11 de enero de 2026

Empresarios de Cochabamba alertan de pérdidas de Bs 193 millones por bloqueos y conflictos

La interrupción simultánea de las principales rutas troncales del país mantiene a Cochabamba en una condición de aislamiento logístico efectivo, restringiendo la conexión entre el oriente y el occidente y afectando de manera directa el abastecimiento, la movilidad productiva y el funcionamiento del aparato productivo, comercial y de servicios. Este escenario ha generado una afectación económica acumulada de Bs 193,7 millones en los primeros días de la gestión 2026, según un reporte de la FEPC.

De acuerdo con el Reporte de Afectación Económica realizado por la Unidad de Análisis Económico de la Federación de Entidades Empresariales Privadas de Cochabamba (FEPC), el departamento registra 47 conflictos y protestas sociales y 4 días efectivos de bloqueo, con una pérdida económica diaria estimada de Bs 91,2 millones para la jornada del viernes 09 de enero, como resultado de la activación simultánea de bloqueos en corredores estratégicos de conectividad nacional.

El informe advierte que esta disrupción logística adquiere una relevancia crítica por su interacción con un entorno inflacionario previo. Bolivia cerró la gestión 2025 con una inflación anual de 20,4%, el registro más alto en casi cuatro décadas. Bajo este antecedente, la interrupción del flujo regular de bienes y el incremento de costos logísticos elevan el riesgo de traslados acelerados a precios, especialmente en alimentos, transporte y bienes de consumo esencial.

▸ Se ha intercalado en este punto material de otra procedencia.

(** Modelled from the spec: [AsyncNeo4jSaver.alist] ([list_chain]): walks
    the parent links from the default checkpoint back to the root, most
    recent first; [fuel] bounds the walk by the number of checkpoints. *)
Fixpoint walk_chain (st : Store) (t ns : string) (fuel : nat)
    (c : Checkpoint) : list Checkpoint :=
  match fuel with
  | O => [c]
  | S f =>
      c :: match c_parent c with
           | Some p =>
               match find_checkpoint st t ns p with
               | Some pc => walk_chain st t ns f pc
               | None => []
               end
           | None => []
           end
  end.

Definition alist (st : Store) (t ns : string) : list Checkpoint :=
  match aget_tuple st t ns None with
  | Some c => walk_chain st t ns (List.length (s_checkpoints st)) c
  | None => []
  end.

(** Modelled from the spec: [CYPHER_CREATE_BRANCH] ([fork]): a new
    inactive branch whose fork point and head are the source checkpoint. *)
Definition cypher_create_branch (st : Store) (t ns bid name fp : string)
    (now : Z) : Store :=
  mkStore (s_checkpoints st)
    (s_branches st ++
       [mkBranch bid t ns name now (Some fp) false (Some fp)]).

Definition set_active_flag (t ns bid : string) (b : Branch) : Branch :=
  if br_in_conv t ns b then
    mkBranch (b_id b) (b_thread b) (b_ns b) (b_name b) (b_created_at b)
      (b_fork_point b) (String.eqb (b_id b) bid) (b_head b)
  else b.

(** Modelled from the spec: [CYPHER_SET_ACTIVE_BRANCH] ([switch_active]):
    if the branch exists in the conversation, deactivates the current
    active branch and activates it in one write and returns a record;
    otherwise returns no record and writes nothing. *)
Definition cypher_set_active_branch (st : Store) (t ns bid : string)
  : option string * Store :=
  if existsb (fun b => String.eqb (b_id b) bid) (branches_of st t ns) then
    (Some bid,
     mkStore (s_checkpoints st) (map (set_active_flag t ns bid) (s_branches st)))
  else (None, st).
(* ===== verification/_CoqProject ===== *)
-Q . S2P
Prelude.v
GoStrings.v
GoRegex.v
GoJSON.v
Types.v
GoJSONText.v
GoJSONStruct.v
GoFloat.v
Normalize.v
Think.v
Breaker.v
Health.v
Retry.v
Vendor.v
RateLimit.v
Telemetry.v
Stats.v
Usage.v
Hooks.v
Content.v
Redact.v
EventBus.v
OpenAI.v
Schema.v
Stream.v
Client.v
StallGuard.v
Chat.v
Bridge.v
ChatModel.v
Wire.v
EnvConfig.v
Tools.v
Session.v
History.v
Agent.v
React.v
FileOps.v
Logs.v
HttpTools.v
Filter.v
Terminal.v
Server.v
System.v
ToolLoop.v
Endpoints.v
Lifecycle.v
Markup.v
Frontend.v
Site.v
Lemma quote_length s : utf8 s -> forall f, String.length s <= f -> String.length s <= String.length (quote_go f s).
Proof.
  remember (String.length s) as n eqn:Hn. revert s Hn. induction (lt_wf n) as [n _ IH]. intros s -> Hs f Hf.
  destruct (utf8_form s Hs) as [->|(p & r & rest & -> & Hp & Hr)]; [simpl; lia|].
  pose proof (form_length p r Hp). pose proof (quote_rune_length p r Hp). rewrite str_length_app in *.
  destruct f as [|f]; [lia|]. rewrite (quote_go_rune f p r rest Hp), str_length_app.
  pose proof (IH (String.length rest) ltac:(lia) rest eq_refl Hr f ltac:(lia)). lia.
Qed.

Lemma MarshalString_parse s k : utf8b s = true ->
  exists t, MarshalString s +:+ k = String (byte 34) t /\
    forall g, String.length t < g -> unquote_go g t = Some (s, k).
Proof.
  intros Hs%utf8b_sound. exists (quote_go (String.length s) s +:+ dq +:+ k). split.
  - unfold MarshalString. by rewrite !str_app_assoc.
  - intros g Hg. apply quote_unquote; [done..|]. pose proof (quote_length s Hs (String.length s)).
    rewrite str_length_app in Hg. lia.
Qed.

(** What may follow a value. *)
Definition ends (k : string) : bool := match k with String c _ => byte_in ",]}" c | "" => true end.

Lemma ends_num k : ends k = true -> match k with String c _ => num_char c = false | "" => True end.
Proof. destruct k as [|c k]; [done|]. cbn [ends]. destruct c as [[] [] [] [] [] [] [] []]; by vm_compute. Qed.

(** The characters a value can start with. *)
Definition starts (c : ascii) : bool := byte_in (dq +:+ "[{ntf-0123456789") c.

Lemma starts_plain c : starts c = true ->
  byte_in (bytes [32; 9; 10; 13]) c = false /\ Ascii.eqb "]" c = false /\ Ascii.eqb "}" c = false.
Proof. destruct c as [[] [] [] [] [] [] [] []]; by vm_compute. Qed.

Lemma number_starts c lit : MatchStart reNumber (String c lit) = true -> starts c = true.
Proof.
  intros H. destruct (starts c) eqn:E; [done|]. exfalso.
  destruct c as [[] [] [] [] [] [] [] []]; vm_compute in E; try discriminate E; vm_compute in H; discriminate H.
Qed.

Lemma text_head num v : wf_any num v = true -> exists c t, text v = String c t /\ starts c = true.
Proof.
  destruct v as [|[]|lit|s|l|l]; intros H; try (eexists _, _; split; [reflexivity|vm_compute; reflexivity]).
  cbn [wf_any] in H. bool_prop. destruct lit as [|c lit]; [done|]. eexists _, _. split; [reflexivity|].
  by eapply number_starts.
Qed.

Lemma skip_ws_start c t : starts c = true -> skip_ws (String c t) = String c t.
Proof. intros (H & _ & _)%starts_plain. cbn [skip_ws]. by rewrite H. Qed.

Lemma expect_start c t : starts c = true -> expect "]" (String c t) = None /\ expect "}" (String c t) = None.
Proof.
  intros H. unfold expect. rewrite (skip_ws_start c t H). apply starts_plain in H as (_ & H1 & H2). by rewrite H1, H2.
Qed.

Lemma put_field_fresh {A} k (v : A) l : k ∉ l.*1 -> put_field k v l = l ++ [(k, v)].
Proof.
  induction l as [|[k' v'] l IH]; intros H; [done|]. cbn [put_field]. cbn in H. apply not_elem_of_cons in H as [H1 H2].
  rewrite (proj2 (String.eqb_neq _ _) H1). cbn. by rewrite IH.
Qed.

Section RoundTrip.
Context (num : string -> option string) (put : string -> any -> list (string * any) -> list (string * any)).
Context (put_fresh : forall k v l, k ∉ l.*1 -> put k v l = l ++ [(k, v)]).
Abbreviation wf := (wf_any num).

(** The decoder reads back a value whatever follows it. *)
Definition reads (v : any) : Prop :=
  wf v = true -> forall f d k, calls v <= f -> (N.of_nat (depth v) <= d)%N -> ends k = true ->
  parse_value num put f d (text v +:+ k) = Some (v, k).

Lemma parse_literal_num lit k : wf (ANum lit) = true -> ends k = true ->
  parse_literal num (lit +:+ k) = Some (ANum lit, k).
Proof.
  intros H Hk. cbn [wf_any] in H. apply andb_prop in H as [[H1 H2]%andb_prop Hn%bool_decide_eq_true_1].
  destruct lit as [|c lit]; [done|].
  assert (c ≠ "n"%char /\ c ≠ "t"%char /\ c ≠ "f"%char) as (H3 & H4 & H5).
  { cbn [String.list_ascii_of_string forallb] in H1. repeat split; intros ->; done. }
  unfold parse_literal. cbn [String.append HasPrefix].
  rewrite 3!(proj2 (Ascii.eqb_neq _ _)) by congruence. cbn [andb]. unfold parse_number. change (String c (lit +:+ k)) with (String c lit +:+ k).
  rewrite take_num_app by (done || by apply ends_num).
  rewrite H2, Hn. cbn [fmap option_fmap option_map]. by rewrite str_drop_app.
Qed.

Lemma expect_here c k : starts c || byte_in ",]}:" c = true -> expect c (String c k) = Some k.
Proof. unfold expect. destruct c as [[] [] [] [] [] [] [] []]; intros H; vm_compute in H; try done; reflexivity. Qed.

Lemma str_app_1 c k : String c "" +:+ k = String c k.
Proof. done. Qed.

Lemma expect_app c k : starts c || byte_in ",]}:" c = true -> expect c (String c "" +:+ k) = Some k.
Proof. apply expect_here. Qed.

Lemma expect_comma k : expect "]" ("," +:+ k) = None /\ expect "}" ("," +:+ k) = None.
Proof. by split. Qed.

Lemma parse_elems_reads l : Forall reads l -> l <> [] -> forallb wf l = true -> forall f d k,
  list_sum (map (fun x => S (calls x)) l) <= f -> Forall (fun x => N.of_nat (depth x) <= d)%N l ->
  parse_elems num put f d (Join (map text l) "," +:+ "]" +:+ k) = Some (l, k).
Proof.
  induction l as [|x l IH]; [done|]. intros [Hx Hl]%Forall_cons _ [Hwx Hwl]%andb_prop f d k Hf [Hdx Hdl]%Forall_cons.
  cbn [map list_sum foldr] in Hf. destruct f as [|f]; [lia|]. cbn [parse_elems map]. destruct l as [|y l].
  - change (Join [text x] ",") with (text x). by rewrite (Hx Hwx) by (lia || done).
  - cbn [map]. rewrite Join_step, !str_app_assoc, (Hx Hwx) by (lia || done).
    rewrite (proj1 (expect_comma _)), expect_app by done.
    change (text y :: map text l) with (map text (y :: l)). rewrite IH by (done || (cbn [map list_sum foldr] in *; lia)). done.
Qed.

Definition field_text (p : string * any) : string := MarshalString p.1 +:+ ":" +:+ text p.2.

Lemma parse_fields_reads l : Forall (fun p => reads p.2) l -> l <> [] ->
  forallb (fun p => utf8b p.1 && wf p.2) l = true -> forall acc, NoDup (acc ++ l).*1 -> forall f d k,
  list_sum (map (fun p => S (calls p.2)) l) <= f -> Forall (fun p => N.of_nat (depth p.2) <= d)%N l ->
  parse_fields num put f d acc (Join (map field_text l) "," +:+ "}" +:+ k) = Some (acc ++ l, k).
Proof.
  induction l as [|[key x] l IH]; [done|].
  intros [Hx Hl]%Forall_cons _ [[Hk Hwx]%andb_prop Hwl]%andb_prop acc Hnd f d k Hf [Hdx Hdl]%Forall_cons.
  cbn [fst snd] in *. cbn [map list_sum foldr snd] in Hf. destruct f as [|f]; [lia|].
  assert (key ∉ acc.*1) as Hfresh.
  { rewrite fmap_app, fmap_cons in Hnd. apply NoDup_app in Hnd as (_ & Hnd & _). intros Hin. apply (Hnd _ Hin). left. }
  assert (forall rest, ends rest = true -> parse_fields num put (S f) d acc (field_text (key, x) +:+ rest)
    = match expect "}" rest with
      | Some rest' => Some (acc ++ [(key, x)], rest')
      | None => match expect "," rest with Some rest' => parse_fields num put f d (acc ++ [(key, x)]) rest' | None => None end
      end) as Hstep.
  { intros rest Hrest. unfold field_text. cbn [fst snd]. rewrite !str_app_assoc.
    destruct (MarshalString_parse key (":" +:+ text x +:+ rest) Hk) as (t & -> & Hu).
    cbn [parse_fields]. rewrite expect_here, Hu, expect_app, (Hx Hwx), put_fresh by (done || lia). done. }
  destruct l as [|q l].
  - cbn [map]. change (Join [field_text (key, x)] ",") with (field_text (key, x)). by rewrite Hstep by done.
  - cbn [map]. rewrite Join_step, !str_app_assoc, Hstep by done.
    rewrite (proj2 (expect_comma _)), expect_app by done.
    change (field_text q :: map field_text l) with (map field_text (q :: l)).
    rewrite (IH Hl) by (done || by rewrite <- app_assoc || (cbn [map list_sum foldr] in *; lia)). by rewrite <- app_assoc.
Qed.

Lemma depth_elems {A} (g : A -> nat) l d : (N.of_nat (S (list_max (map g l))) <= d)%N ->
  (d =? 0)%N = false /\ Forall (fun x => N.of_nat (g x) <= N.pred d)%N l.
Proof.
  intros H. split; [apply N.eqb_neq; lia|]. apply Forall_forall. intros x Hx.
  assert (list_max (map g l) <= N.to_nat (N.pred d)) as Hm%list_max_le by lia.
  rewrite List.Forall_map, Forall_forall in Hm. specialize (Hm x Hx). lia.
Qed.

Lemma obj_text_fields l : obj_text (map (fun p => (p.1, text p.2)) l) = "{" +:+ Join (map field_text l) "," +:+ "}".
Proof. unfold obj_text. f_equal. f_equal. f_equal. change (@fmap list list_fmap) with (@map). by rewrite map_map. Qed.

Lemma parse_value_open c t f d : starts c = true -> parse_value num put (S f) d (String c t)
  = if Ascii.eqb c (byte 34) then
      match unquote_go (String.length (String c t)) t with Some (x, rest) => Some (AStr x, rest) | None => None end
    else if Ascii.eqb c "[" then
      if (d =? 0)%N then None
      else match expect "]" t with
           | Some rest => Some (AArr [], rest)
           | None => match parse_elems num put f (N.pred d) t with Some (l, rest) => Some (AArr l, rest) | None => None end
           end
    else if Ascii.eqb c "{" then
      if (d =? 0)%N then None
      else match expect "}" t with
           | Some rest => Some (AObj [], rest)
           | None => match parse_fields num put f (N.pred d) [] t with Some (l, rest) => Some (AObj l, rest) | None => None end
           end
    else parse_literal num (String c t).
Proof. intros H. cbn [parse_value]. by rewrite skip_ws_start. Qed.

Lemma Join_head x l sep c t : x = String c t -> exists t', forall k, Join (x :: l) sep +:+ k = String c (t' k).
Proof.
  intros ->. destruct l as [|y l]; [by exists (fun k => t +:+ k)|].
  exists (fun k => (t +:+ sep +:+ Join (y :: l) sep) +:+ k). intros k. by rewrite Join_step.
Qed.

Lemma reads_arr l : Forall reads l -> reads (AArr l).
Proof.
  intros IH Hw f d k Hf Hd Hk. cbn [calls depth wf_any] in *. apply depth_elems in Hd as [Hd0 Hds].
  destruct f as [|f]; [lia|]. cbn [text]. unfold arr_text. rewrite !str_app_assoc, (str_app_1 "[").
  rewrite parse_value_open, Hd0 by done. cbn [Ascii.eqb Bool.eqb]. destruct l as [|x l]; [done|].
  pose proof Hw as [Hx _]%andb_prop. destruct (text_head num x Hx) as (c & t & Ht & Hc).
  cbn [map]. destruct (Join_head _ (map text l) "," c t Ht) as (t' & Ht').
  rewrite (Ht' ("]" +:+ k)), (proj1 (expect_start _ _ Hc)), <- (Ht' ("]" +:+ k)).
  change (text x :: map text l) with (map text (x :: l)). by rewrite parse_elems_reads by (done || lia).
Qed.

Desde una perspectiva económica, los bloqueos operan como un multiplicador inflacionario, al generar choques inmediatos de oferta, incrementar los costos de transporte y reducir la competencia efectiva en los mercados. La restricción del abastecimiento impacta directamente en la disponibilidad de productos de alta rotación y presiona al alza los precios en mercados mayoristas y minoristas, con efectos sobre el poder adquisitivo de los hogares.

El aislamiento operativo está generando una afectación estructural sobre los principales eslabones productivos. En transporte y logística, la paralización de carreteras troncales interrumpe el flujo interdepartamental de carga, eleva los tiempos de entrega y reduce la eficiencia de la cadena logística, incrementando el riesgo de desabastecimiento en mercados urbanos.

En producción y agroindustria, la restricción del ingreso oportuno de materias primas e insumos esenciales expone a pérdidas económicas por deterioro de productos perecederos y provoca paradas operativas parciales o totales en plantas industriales que dependen de un flujo continuo de abastecimiento y distribución. Estas interrupciones comprometen volúmenes de producción, contratos comerciales y estabilidad laboral.

El impacto también se extiende al sector de servicios y empleo, donde la reducción de movilidad y operaciones afecta la facturación diaria de micro, pequeñas y medianas empresas, incrementando su vulnerabilidad financiera y comprometiendo la sostenibilidad del empleo formal e informal en el corto plazo.

El reporte concluye que la superación del aislamiento logístico exige medidas inmediatas orientadas a garantizar el funcionamiento pleno de la red vial y la conectividad interdepartamental. “Desde una perspectiva estrictamente económica y empresarial, restablecer la transitabilidad en corredores estratégicos constituye una condición indispensable para contener la inflación, proteger el aparato productivo y preservar el empleo”, señala el documento.